Linus Torvalds: Linux Scheduler Not To Blame For Google Stadia Port Issues

Google Stadia
(Image credit: Google)

A few days ago, we learned that the Linux kernel might be responsible for performance issues in titles being ported to the Google Stadia game streaming platform, as developer Malte Skarupke detailed in a blog post. Phoronix reported on Sunday that Linux creator Linus Torvalds investigated the matter, however, and said with his characteristic bluntness that Skarupke's report was "pure garbage."

The short of it had to do with the way the scheduler deals with spinlocks, and that using them caused long hangups in scheduling, consequently causing delays in getting frames rendered. The longest stalls lasted up to over 100ms on spinlocks, which is far too long a hangup when frames need to be displayed at either 30 or 60 fps. 

Skarupke noted that "most mutex implementations are really good, that most spinlock implementations are pretty bad and that the Linux scheduler is OK but far from ideal", and decided to use mutex locks instead of spinlocks to solve the issue. 

Torvalds' comments appeared in an email thread and read as follows.

"The whole post seems to be just wrong, and is measuring something completely different than what the author thinks and claims it is measuring. First off, spinlocks can only be used if you actually know you're not being scheduled while using them...It basically reads the time before releasing the lock, and then it reads it after acquiring the lock again, and claims that the time difference is the time when no lock was held. Which is just inane and pointless and completely wrong. That's pure garbage.

Torvalds' fix suggests developers "Use a lock where you tell the system that you're waiting for the lock, and where the unlocking thread will let you know when it's done, so that the scheduler can actually work with you, instead of (randomly) working against you...I repeat: do not use spinlocks in user space, unless you actually know what you're doing. And be aware that the likelihood that you know what you are doing is basically nil."

This essentially means that Skarupke's finding that spinlocks aren't ideal for use in this scenario is, for all intents and purposes, correct. The catch is that developers shouldn't have been using spinlocks in the first place--so as far as Linus Torvalds is concerned, it wasn't Linux scheduler that was to blame, but rather developers' approaches to using it.

Of course, we'll have to see if this new information actually helps developers sort out the issues they've been having with their Stadia ports. 

Niels Broekhuijsen

Niels Broekhuijsen is a Contributing Writer for Tom's Hardware US. He reviews cases, water cooling and pc builds.

  • bit_user
    Nice Torvalds quotes.

    I read his posts and agree with this summary. It's kinda sad to see someone trying so hard to optimize a fundamentally wrong-headed approach, as that original developer had done.

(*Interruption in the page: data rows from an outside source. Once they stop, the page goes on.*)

(** Below the normal range the result stays below it. *)
Lemma roundPositive_tiny x :
  (0 < x)%Q -> (x < pow2 (-1022))%Q -> (roundPositive x <= pow2 (-1022))%Q.
Proof.
  intros Hx Ht. destruct (binade_spec x Hx) as [Blo _].
  assert (Hb : (binade x < -1022)%Z)
    by (apply pow2_lt_inv; eapply Qle_lt_trans; eassumption).
  assert (Ep : ulpExponent x = (-1074)%Z) by (unfold ulpExponent; lia).
  assert (Eg : (pow2 (-1022) == inject_Z (2 ^ 52) * pow2 (-1074))%Q).
  { rewrite <- (pow2_int 52) by lia. rewrite <- pow2_add. reflexivity. }
  destruct (roundPositive_grid x (2 ^ 52)) as [Hle _].
  rewrite Ep, <- Eg in Hle. apply Hle. now apply Qlt_le_weak.
Qed.

Lemma eps_bounds : (0 < pow2 (-53))%Q /\ (pow2 (-53) < 1)%Q.
Proof. split; [apply pow2_pos|reflexivity]. Qed.

(** A binary64 number below 1 is at most 1 - 2^-53. *)
Lemma unitInterval_below (r : Q) :
  unitInterval r -> (r <= 1 - pow2 (-53))%Q.
Proof.
  intros (H0 & H1 & Hd).
  destruct (Qlt_le_dec r (1 # 2)) as [Hs|Hh].
  - apply Qlt_le_weak. eapply Qlt_le_trans; [exact Hs|]. discriminate.
  - assert (Hx : (0 < r)%Q) by (eapply Qlt_le_trans; [|exact Hh]; reflexivity).
    assert (Hb : binade r = (-1)%Z) by (apply binade_unique; assumption).
    unfold isBinary64 in Hd. rewrite roundBinary64_pos in Hd by exact Hx.
    rewrite roundPositive_unfold in Hd.
    assert (Ep : ulpExponent r = (-53)%Z) by (unfold ulpExponent; rewrite Hb; reflexivity).
    rewrite Ep in Hd.
    set (m := roundNearestEven (r / pow2 (-53))) in Hd.
    assert (Hm : (m < 2 ^ 53)%Z).
    { rewrite Zlt_Qlt. apply (Qmult_lt_r _ _ (pow2 (-53)) (pow2_pos _)).
      rewrite Hd.
      assert (E1 : (inject_Z (2 ^ 53) * pow2 (-53) == 1)%Q) by reflexivity.
      now rewrite E1. }
    assert (Hm' : (m <= 2 ^ 53 - 1)%Z) by lia.
    rewrite Zle_Qle in Hm'. rewrite <- Hd.
    apply (Qmult_le_compat_r _ _ (pow2 (-53))) in Hm';
      [|apply Qlt_le_weak, pow2_pos].
    eapply Qle_trans; [exact Hm'|]. discriminate.
Qed.

Lemma Qfloor_lt_int (y : Q) (n : Z) : (y < inject_Z n)%Q -> (Qfloor y < n)%Z.
Proof.
  intros H. rewrite Zlt_Qlt. eapply Qle_lt_trans; [apply Qfloor_le|exact H].
Qed.

(** The product of a number of [0, 1 - 2^-53] and [n] rounds below [n]. *)
Lemma roundBinary64_below (x n : Q) :
  (0 <= x)%Q -> (1 <= n)%Q -> (x <= n * (1 - pow2 (-53)))%Q ->
  (roundBinary64 x < n)%Q.
Proof.
  intros H0 Hn Hx. destruct eps_bounds as [He0 He1].
  destruct (Qlt_le_dec 0 x) as [Hpos|Hz].
  - rewrite roundBinary64_pos by exact Hpos.
    destruct (Qlt_le_dec x (pow2 (-1022))) as [Ht|Hnorm].
    + eapply Qle_lt_trans; [now apply roundPositive_tiny|].
      eapply Qlt_le_trans; [|exact Hn]. reflexivity.
    + destruct (roundPositive_normal x Hnorm) as [_ Hhi].
      eapply Qle_lt_trans; [exact Hhi|].
      revert He0 He1 Hx Hn Hpos. generalize (pow2 (-53)) as eps.
      intros eps He0 He1 Hx Hn Hpos.
      apply Qle_lt_trans with (n * (1 - eps) * (1 + eps))%Q.
      * apply Qmult_le_compat_r; [exact Hx|lra].
      * assert (E : (n * (1 - eps) * (1 + eps) == n - n * (eps * eps))%Q) by ring.
        rewrite E.
        assert (0 < n * (eps * eps))%Q; [|lra].
        apply Qmult_lt_0_compat; [lra|]. now apply Qmult_lt_0_compat.
  - rewrite roundBinary64_zero by (now apply Qle_antisym). lra.
Qed.

Lemma randomIndex_range (r : Q) (n : nat) :
  (0 < n)%nat -> unitInterval r -> (0 <= randomIndex r n < Z.of_nat n)%Z.
Proof.
  intros Hn Hr. pose proof (unitInterval_below r Hr) as Hb.
  destruct Hr as (H0 & H1 & _). unfold randomIndex.
  assert (HN : (1 <= inject_Z (Z.of_nat n))%Q)
    by (change 1%Q with (inject_Z 1); rewrite <- Zle_Qle; lia).
  assert (Hx0 : (0 <= r * inject_Z (Z.of_nat n))%Q).
  { apply Qmult_le_0_compat; [exact H0|]. eapply Qle_trans; [|exact HN]. discriminate. }
  split.
  - change 0%Z with (Qfloor (inject_Z 0)). apply Qfloor_resp_le.
    now apply roundBinary64_nonneg.
  - apply Qfloor_lt_int, roundBinary64_below; [exact Hx0|exact HN|].
    rewrite (Qmult_comm (inject_Z _)).
    apply Qmult_le_compat_r; [exact Hb|]. eapply Qle_trans; [|exact HN]. discriminate.
Qed.

Lemma Qfloor_iff (x : Q) (k : Z) :
  Qfloor x = k <-> (inject_Z k <= x)%Q /\ (x < inject_Z (k + 1))%Q.
Proof.
  split.
  - intros <-. split; [apply Qfloor_le | apply Qlt_floor].
  - intros [Hlo Hhi].
    apply Qfloor_resp_le in Hlo. rewrite Qfloor_Z in Hlo.
    assert (Hup : (Qfloor x < k + 1)%Z).
    { rewrite Zlt_Qlt. eapply Qle_lt_trans; [apply Qfloor_le | exact Hhi]. }
    lia.
Qed.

    Anyone who has a clue what a mutex or a spinlock is would probably benefit from reading Torvalds' posts:
    https://www.realworldtech.com/forum/?threadid=189711&curpostid=189723https://www.realworldtech.com/forum/?threadid=189711&curpostid=189755https://www.realworldtech.com/forum/?threadid=189711&curpostid=189759
    Reply
  • alextheblue
    Why didn't these issues crop up on all the other platforms?
    Reply
  • bit_user
    alextheblue said:
    Why didn't these issues crop up on all the other platforms?
    Different schedulers are optimized for different use cases. Linus makes this point, several different times. His posts are really worth reading, if you can follow the arguments.

    He supposes that the developers originally did some profiling and tuned their code for their main platform (i.e. either Windows or games consoles). If you think about it, games consoles' schedulers were probably modeled on the Windows schedulers of the day, in order to smooth over these kinds of issues.

    And the only other analogous cases would be Mac & mobile ports. But, Mac gaming is pretty niche, and there are probably even bigger issues to deal with, on mobile ports.
    Reply
  • alextheblue
    bit_user said:
    He supposes that the developers originally did some profiling and tuned their code for their main platform (i.e. either Windows or games consoles). If you think about it, games consoles' schedulers were probably modeled on the Windows schedulers of the day, in order to smooth over these kinds of issues.
    I'm pretty sure PS4's stock OS is FreeBSD based, seems like the Rage 2 codebase was running on fairly diverse hardware and software combinations without issue. I'm not saying these issues aren't caused/exacerbated by the game code... but rather I agree with your "Different schedulers are optimized for different use cases" statement. MS has tuned and retuned their scheduler multiple times in recent history, for example. I don't think the Linux scheduler is perfect in all cases, and the attitude of "you're coding it wrong" makes me chuckle a bit when other schedulers aren't having any such issues with the same implementation. Maybe the truth lies somewhere in the middle... the code is flawed (well, what complex codebase isn't actually), but maybe Linux could handle it better.
    Reply
  • bit_user
    alextheblue said:
    I'm pretty sure PS4's stock OS is FreeBSD based,
    That says nothing about its scheduler, though, which they certainly at least tweaked and possibly completely replaced.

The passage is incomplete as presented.